## Goal of the exercise:
Transcribe the data below verbatim from the line with "(** Retries emit" to the line with "(more = 0 → answered policy f zero (inl last))". Include both of those lines.

Given records below:

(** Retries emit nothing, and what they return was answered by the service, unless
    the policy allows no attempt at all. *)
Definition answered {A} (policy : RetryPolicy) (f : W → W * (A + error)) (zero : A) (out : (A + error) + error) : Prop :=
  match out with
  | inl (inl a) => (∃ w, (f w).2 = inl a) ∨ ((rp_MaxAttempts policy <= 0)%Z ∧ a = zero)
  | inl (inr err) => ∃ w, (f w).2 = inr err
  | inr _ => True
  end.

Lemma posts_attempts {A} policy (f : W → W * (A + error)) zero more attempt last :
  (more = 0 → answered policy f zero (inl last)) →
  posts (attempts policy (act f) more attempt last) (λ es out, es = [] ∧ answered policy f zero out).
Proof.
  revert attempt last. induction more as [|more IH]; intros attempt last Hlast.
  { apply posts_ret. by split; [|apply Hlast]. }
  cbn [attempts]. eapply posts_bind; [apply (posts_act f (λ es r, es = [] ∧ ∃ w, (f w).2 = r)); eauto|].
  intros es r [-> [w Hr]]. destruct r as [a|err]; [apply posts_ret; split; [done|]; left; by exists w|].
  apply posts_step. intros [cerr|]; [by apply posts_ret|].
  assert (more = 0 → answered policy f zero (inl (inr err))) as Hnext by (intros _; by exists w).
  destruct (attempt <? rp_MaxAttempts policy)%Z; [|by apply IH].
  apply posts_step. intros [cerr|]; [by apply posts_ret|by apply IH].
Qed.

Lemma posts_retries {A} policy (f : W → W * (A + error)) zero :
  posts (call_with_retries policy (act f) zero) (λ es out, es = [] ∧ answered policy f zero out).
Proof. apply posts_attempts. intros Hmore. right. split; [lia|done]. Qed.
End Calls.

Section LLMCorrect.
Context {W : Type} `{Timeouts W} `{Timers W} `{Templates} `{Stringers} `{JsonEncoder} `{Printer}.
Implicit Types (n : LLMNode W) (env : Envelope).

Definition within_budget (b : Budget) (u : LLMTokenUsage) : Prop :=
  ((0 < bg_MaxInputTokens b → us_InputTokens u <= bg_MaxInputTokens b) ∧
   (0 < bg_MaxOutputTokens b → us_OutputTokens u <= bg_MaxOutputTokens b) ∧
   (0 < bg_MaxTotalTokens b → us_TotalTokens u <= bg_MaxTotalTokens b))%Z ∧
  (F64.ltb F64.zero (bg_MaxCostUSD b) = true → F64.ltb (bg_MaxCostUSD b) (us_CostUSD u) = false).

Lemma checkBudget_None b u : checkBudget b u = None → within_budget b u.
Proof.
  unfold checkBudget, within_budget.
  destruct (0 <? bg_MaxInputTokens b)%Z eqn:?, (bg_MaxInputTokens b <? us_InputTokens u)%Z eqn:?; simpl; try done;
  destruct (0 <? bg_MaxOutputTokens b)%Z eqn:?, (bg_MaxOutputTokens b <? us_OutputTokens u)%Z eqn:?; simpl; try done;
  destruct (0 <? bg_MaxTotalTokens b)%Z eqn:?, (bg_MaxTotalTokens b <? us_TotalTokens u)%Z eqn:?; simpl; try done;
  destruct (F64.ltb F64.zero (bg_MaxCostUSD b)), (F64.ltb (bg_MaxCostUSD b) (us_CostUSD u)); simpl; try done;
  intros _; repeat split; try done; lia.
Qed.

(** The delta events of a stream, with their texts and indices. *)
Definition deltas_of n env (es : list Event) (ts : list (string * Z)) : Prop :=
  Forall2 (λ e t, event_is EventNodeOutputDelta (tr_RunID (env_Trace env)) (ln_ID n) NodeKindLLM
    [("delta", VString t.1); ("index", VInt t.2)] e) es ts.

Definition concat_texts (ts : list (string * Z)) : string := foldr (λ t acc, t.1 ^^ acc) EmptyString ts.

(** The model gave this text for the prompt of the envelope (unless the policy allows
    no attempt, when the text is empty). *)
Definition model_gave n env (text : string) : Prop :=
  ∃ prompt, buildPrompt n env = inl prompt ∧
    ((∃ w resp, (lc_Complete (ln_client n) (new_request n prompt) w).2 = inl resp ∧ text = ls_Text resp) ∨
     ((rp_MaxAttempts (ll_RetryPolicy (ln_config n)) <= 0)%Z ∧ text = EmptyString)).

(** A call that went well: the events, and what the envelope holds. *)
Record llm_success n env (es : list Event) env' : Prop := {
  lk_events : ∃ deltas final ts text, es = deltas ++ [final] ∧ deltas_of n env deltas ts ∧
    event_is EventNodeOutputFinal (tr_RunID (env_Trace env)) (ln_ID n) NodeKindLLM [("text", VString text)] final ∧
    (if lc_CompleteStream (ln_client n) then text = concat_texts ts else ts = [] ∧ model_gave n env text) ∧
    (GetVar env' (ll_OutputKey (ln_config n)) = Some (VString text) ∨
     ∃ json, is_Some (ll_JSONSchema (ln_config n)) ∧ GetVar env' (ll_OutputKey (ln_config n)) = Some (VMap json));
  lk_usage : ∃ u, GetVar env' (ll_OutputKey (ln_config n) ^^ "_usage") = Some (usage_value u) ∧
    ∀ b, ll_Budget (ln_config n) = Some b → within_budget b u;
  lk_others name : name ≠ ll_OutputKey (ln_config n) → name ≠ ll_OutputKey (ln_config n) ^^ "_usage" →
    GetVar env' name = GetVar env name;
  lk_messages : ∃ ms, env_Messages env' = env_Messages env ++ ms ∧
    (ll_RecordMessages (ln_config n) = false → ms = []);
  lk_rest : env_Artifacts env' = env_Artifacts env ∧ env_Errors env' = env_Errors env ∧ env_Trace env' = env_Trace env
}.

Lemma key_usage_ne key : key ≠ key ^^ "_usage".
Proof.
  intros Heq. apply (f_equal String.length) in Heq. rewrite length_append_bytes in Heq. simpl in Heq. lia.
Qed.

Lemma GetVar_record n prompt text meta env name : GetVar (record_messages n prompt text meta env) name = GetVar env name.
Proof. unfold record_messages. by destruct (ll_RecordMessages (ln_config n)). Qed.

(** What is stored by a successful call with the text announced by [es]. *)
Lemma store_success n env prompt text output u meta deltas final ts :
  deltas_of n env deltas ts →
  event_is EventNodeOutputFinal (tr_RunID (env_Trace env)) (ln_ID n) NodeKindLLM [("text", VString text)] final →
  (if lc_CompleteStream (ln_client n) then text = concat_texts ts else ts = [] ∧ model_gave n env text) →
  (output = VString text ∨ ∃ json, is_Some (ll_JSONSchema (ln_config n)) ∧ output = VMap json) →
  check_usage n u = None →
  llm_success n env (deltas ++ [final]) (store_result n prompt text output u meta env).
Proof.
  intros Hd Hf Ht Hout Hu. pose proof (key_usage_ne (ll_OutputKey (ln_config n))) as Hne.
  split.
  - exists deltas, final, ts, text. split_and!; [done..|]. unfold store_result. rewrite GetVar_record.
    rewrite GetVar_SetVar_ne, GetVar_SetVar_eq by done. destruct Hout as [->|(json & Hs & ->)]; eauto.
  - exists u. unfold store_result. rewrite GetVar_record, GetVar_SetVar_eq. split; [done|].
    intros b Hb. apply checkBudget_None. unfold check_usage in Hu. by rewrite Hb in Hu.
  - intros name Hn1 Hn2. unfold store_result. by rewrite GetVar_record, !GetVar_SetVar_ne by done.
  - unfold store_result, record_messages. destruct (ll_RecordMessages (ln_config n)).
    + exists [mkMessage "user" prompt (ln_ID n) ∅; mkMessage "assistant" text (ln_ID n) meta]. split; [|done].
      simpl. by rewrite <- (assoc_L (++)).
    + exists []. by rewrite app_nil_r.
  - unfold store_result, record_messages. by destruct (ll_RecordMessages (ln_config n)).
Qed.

End of Given records.
Given records below:

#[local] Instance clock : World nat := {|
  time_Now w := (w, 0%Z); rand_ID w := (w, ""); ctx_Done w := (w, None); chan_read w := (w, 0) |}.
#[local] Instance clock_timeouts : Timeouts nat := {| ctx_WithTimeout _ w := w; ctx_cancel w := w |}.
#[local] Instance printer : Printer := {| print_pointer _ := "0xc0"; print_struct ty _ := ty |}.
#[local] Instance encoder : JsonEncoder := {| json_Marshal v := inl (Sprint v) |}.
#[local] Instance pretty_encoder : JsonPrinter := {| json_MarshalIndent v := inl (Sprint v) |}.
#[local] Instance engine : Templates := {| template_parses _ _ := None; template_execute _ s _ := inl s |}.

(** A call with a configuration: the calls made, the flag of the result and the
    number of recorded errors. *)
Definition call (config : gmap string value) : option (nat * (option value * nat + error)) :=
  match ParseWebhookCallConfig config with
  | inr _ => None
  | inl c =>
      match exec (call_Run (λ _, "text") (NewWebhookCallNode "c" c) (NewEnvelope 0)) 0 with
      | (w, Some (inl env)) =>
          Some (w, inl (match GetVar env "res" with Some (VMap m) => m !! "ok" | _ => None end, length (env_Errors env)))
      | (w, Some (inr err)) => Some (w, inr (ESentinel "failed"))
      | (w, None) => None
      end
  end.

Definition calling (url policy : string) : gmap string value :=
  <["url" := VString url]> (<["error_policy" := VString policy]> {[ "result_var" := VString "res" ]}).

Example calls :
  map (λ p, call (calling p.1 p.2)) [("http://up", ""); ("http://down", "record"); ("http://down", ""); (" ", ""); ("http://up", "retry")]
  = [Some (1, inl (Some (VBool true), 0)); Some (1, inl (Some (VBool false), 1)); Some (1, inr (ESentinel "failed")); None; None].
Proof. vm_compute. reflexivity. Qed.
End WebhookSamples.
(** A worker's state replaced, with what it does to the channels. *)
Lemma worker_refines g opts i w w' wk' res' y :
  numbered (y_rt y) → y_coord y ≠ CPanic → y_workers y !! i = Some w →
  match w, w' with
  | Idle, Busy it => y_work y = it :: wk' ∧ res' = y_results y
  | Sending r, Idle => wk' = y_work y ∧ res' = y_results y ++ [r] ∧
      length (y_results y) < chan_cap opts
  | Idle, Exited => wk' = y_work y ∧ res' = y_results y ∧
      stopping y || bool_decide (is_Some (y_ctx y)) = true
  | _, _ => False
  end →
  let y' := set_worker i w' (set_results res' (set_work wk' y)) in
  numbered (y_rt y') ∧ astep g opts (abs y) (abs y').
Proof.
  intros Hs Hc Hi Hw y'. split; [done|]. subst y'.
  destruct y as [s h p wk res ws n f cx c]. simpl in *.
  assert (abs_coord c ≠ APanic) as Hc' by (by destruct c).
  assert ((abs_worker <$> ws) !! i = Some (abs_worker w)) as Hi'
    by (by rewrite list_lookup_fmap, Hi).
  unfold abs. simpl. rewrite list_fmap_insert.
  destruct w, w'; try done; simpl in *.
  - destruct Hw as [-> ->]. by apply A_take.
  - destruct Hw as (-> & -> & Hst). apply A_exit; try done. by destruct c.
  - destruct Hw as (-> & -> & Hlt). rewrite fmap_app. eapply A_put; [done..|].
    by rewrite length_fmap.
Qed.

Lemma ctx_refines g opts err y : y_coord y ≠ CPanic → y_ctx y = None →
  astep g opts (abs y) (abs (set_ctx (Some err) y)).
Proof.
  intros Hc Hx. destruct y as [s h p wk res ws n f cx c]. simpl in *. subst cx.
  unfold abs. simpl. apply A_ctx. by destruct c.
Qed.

End of Given records.

## Response area:
(** Retries emit nothing, and what they return was answered by the service, unless
    the policy allows no attempt at all. *)
Definition answered {A} (policy : RetryPolicy) (f : W → W * (A + error)) (zero : A) (out : (A + error) + error) : Prop :=
  match out with
  | inl (inl a) => (∃ w, (f w).2 = inl a) ∨ ((rp_MaxAttempts policy <= 0)%Z ∧ a = zero)
  | inl (inr err) => ∃ w, (f w).2 = inr err
  | inr _ => True
  end.

Lemma posts_attempts {A} policy (f : W → W * (A + error)) zero more attempt last :
  (more = 0 → answered policy f zero (inl last)) →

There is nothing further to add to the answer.